(* ===== verification/Extract.v ===== *)
(** * Extract: from a syntax tree to a file skeleton

    Models [crates/ktsense-syntax/src/extract.rs]: [extract] reads the declarations of a Kotlin tree,
    [locate_local] finds one inside a body. A slice of the source that would panic is [None]. The
    [Cell] recording that nesting was cut is a flag returned beside the result. *)
From S2P Require Import Prelude Text Skeleton References Cst.
(** The simple name of an annotation is read through everything it may be written with: for a name of
    plain identifier characters, any use-site target and package qualifier before it and any type
    arguments, arguments or blank after it, the reduction answers exactly the name. *)
Theorem annotation_name_roundtrip (target package name rest : str) :
  name <> [] -> Forall (fun c => is_identifier_char c = true /\ (c < 128)%N) name ->
  Forall (fun c => is_identifier_char c = true /\ (c < 128)%N) target ->
  Forall (fun c => (is_identifier_char c = true \/ c = ch ".") /\ (c < 128)%N) package ->
  (rest = [] \/ exists c r, rest = c :: r /\ is_head_end c = true) ->
  annotation_simple_name (lit "@" ++ (if bool_decide (target = []) then [] else target ++ lit ":")
    ++ (if bool_decide (package = []) then [] else package ++ lit ".") ++ name ++ rest) = Some name.
Proof.
  intros Hne Hn Ht Hp Hr. set (tpart := if bool_decide (target = []) then [] else _).
  set (ppart := if bool_decide (package = []) then [] else _).
  assert (Forall (fun c => is_identifier_char c = true /\ (c < 128)%N \/ c = ch ":") tpart /\
    last_piece (ch ":") (tpart ++ ppart ++ name) = ppart ++ name) as [Htp Htl].
  { assert (ch ":" ∉ ppart ++ name) as Hfree.
    { intros [Hin|Hin]%elem_of_app.
      - unfold ppart in Hin. case_bool_decide; [by apply elem_of_nil in Hin|]. apply elem_of_app in Hin as [Hin|Hin%list_elem_of_singleton]; [|done].
        rewrite Forall_forall in Hp. destruct (Hp _ Hin) as [[Hc|Hc] Hlt]; [|done]. by apply (identifier_plain (ch ":")) in Hc as (_ & _ & ? & _).
      - rewrite Forall_forall in Hn. destruct (Hn _ Hin) as [Hc Hlt]. by apply (identifier_plain (ch ":")) in Hc as (_ & _ & ? & _). }
    unfold tpart. case_bool_decide; [split; [constructor|by apply last_piece_free]|]. split.
    - apply Forall_app. split; [eapply Forall_impl; [exact Ht|]; auto|repeat constructor; by right].
    - rewrite <- app_assoc. by apply (last_piece_app (ch ":") target). }
  assert (Forall (fun c => is_identifier_char c = true /\ (c < 128)%N \/ c = ch ".") ppart /\
    last_piece (ch ".") (ppart ++ name) = name) as [Hpp Hpl].
  { assert (ch "." ∉ name) as Hfree.
    { intros Hin. rewrite Forall_forall in Hn. destruct (Hn _ Hin) as [Hc Hlt]. by apply (identifier_plain (ch ".")) in Hc as (_ & _ & _ & ?). }
    unfold ppart. case_bool_decide; [split; [constructor|by apply last_piece_free]|]. split.
    - apply Forall_app. split; [|repeat constructor; by right]. eapply Forall_impl; [exact Hp|]. intros c [[?|?] ?]; auto.
    - rewrite <- app_assoc. by apply (last_piece_app (ch ".") package). }
  assert (Forall (fun c => is_head_end c = false) (tpart ++ ppart ++ name)) as Hheads.
  { repeat (apply Forall_app; split).
    - eapply Forall_impl; [exact Htp|]. intros c [[Hc Hlt]| ->]; [|done]. by apply identifier_plain.
    - eapply Forall_impl; [exact Hpp|]. intros c [[Hc Hlt]| ->]; [|done]. by apply identifier_plain.
    - eapply Forall_impl; [exact Hn|]. intros c [Hc Hlt]. by apply identifier_plain. }
  assert (Forall (fun c => is_whitespace c = false) name) as Hws by (eapply Forall_impl; [exact Hn|]; intros c [Hc Hlt]; by apply identifier_plain).
  assert (trim (lit "@" ++ tpart ++ ppart ++ name ++ rest) = lit "@" ++ (tpart ++ ppart ++ name) ++ trim_end rest) as Etrim.
  { assert (forall x : str, trim_start (lit "@" ++ x) = lit "@" ++ x) as Hat by (intros x; reflexivity). unfold trim. rewrite Hat.
    destruct name as [|c0 n0 _] using rev_ind; [done|]. apply Forall_app in Hws as [_ [Hc _]%Forall_cons].
    replace (lit "@" ++ tpart ++ ppart ++ (n0 ++ [c0]) ++ rest) with ((lit "@" ++ tpart ++ ppart ++ n0) ++ c0 :: rest)
      by (rewrite <- !app_assoc; done).
    rewrite trim_end_snoc by done. by rewrite <- !app_assoc. }
  unfold annotation_simple_name. rewrite Etrim.
  rewrite strip_prefix_app.
  cbn [mbind option_bind].
  rewrite (head_split is_head_end (tpart ++ ppart ++ name) (trim_end rest)); [|done|].
  2: { destruct Hr as [->|(c & r & -> & Hc)]; [by left|]. destruct (trim_end_prefix (c :: r)) as [b Eb].
       destruct (trim_end (c :: r)) as [|d l]; [by left|]. right. injection Eb as <- _. by exists c, l. }
  cbn [default from_option]. unfold id. rewrite Htl, Hpl, trim_id by done. rewrite bool_decide_eq_false_2 by done. cbn [negb andb].
  assert (forallb is_identifier_char name = true) as ->; [|done].
  apply forallb_forall. intros c Hc%list_elem_of_In. rewrite Forall_forall in Hn. by apply Hn.
Qed.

• What to work on:
From the material above, copy every line where the word "eapply" is found.

• Result of this exercise:
    - apply Forall_app. split; [eapply Forall_impl; [exact Ht|]; auto|repeat constructor; by right].
    - apply Forall_app. split; [|repeat constructor; by right]. eapply Forall_impl; [exact Hp|]. intros c [[?|?] ?]; auto.
    - eapply Forall_impl; [exact Htp|]. intros c [[Hc Hlt]| ->]; [|done]. by apply identifier_plain.
    - eapply Forall_impl; [exact Hpp|]. intros c [[Hc Hlt]| ->]; [|done]. by apply identifier_plain.
    - eapply Forall_impl; [exact Hn|]. intros c [Hc Hlt]. by apply identifier_plain. }
  assert (Forall (fun c => is_whitespace c = false) name) as Hws by (eapply Forall_impl; [exact Hn|]; intros c [Hc Hlt]; by apply identifier_plain).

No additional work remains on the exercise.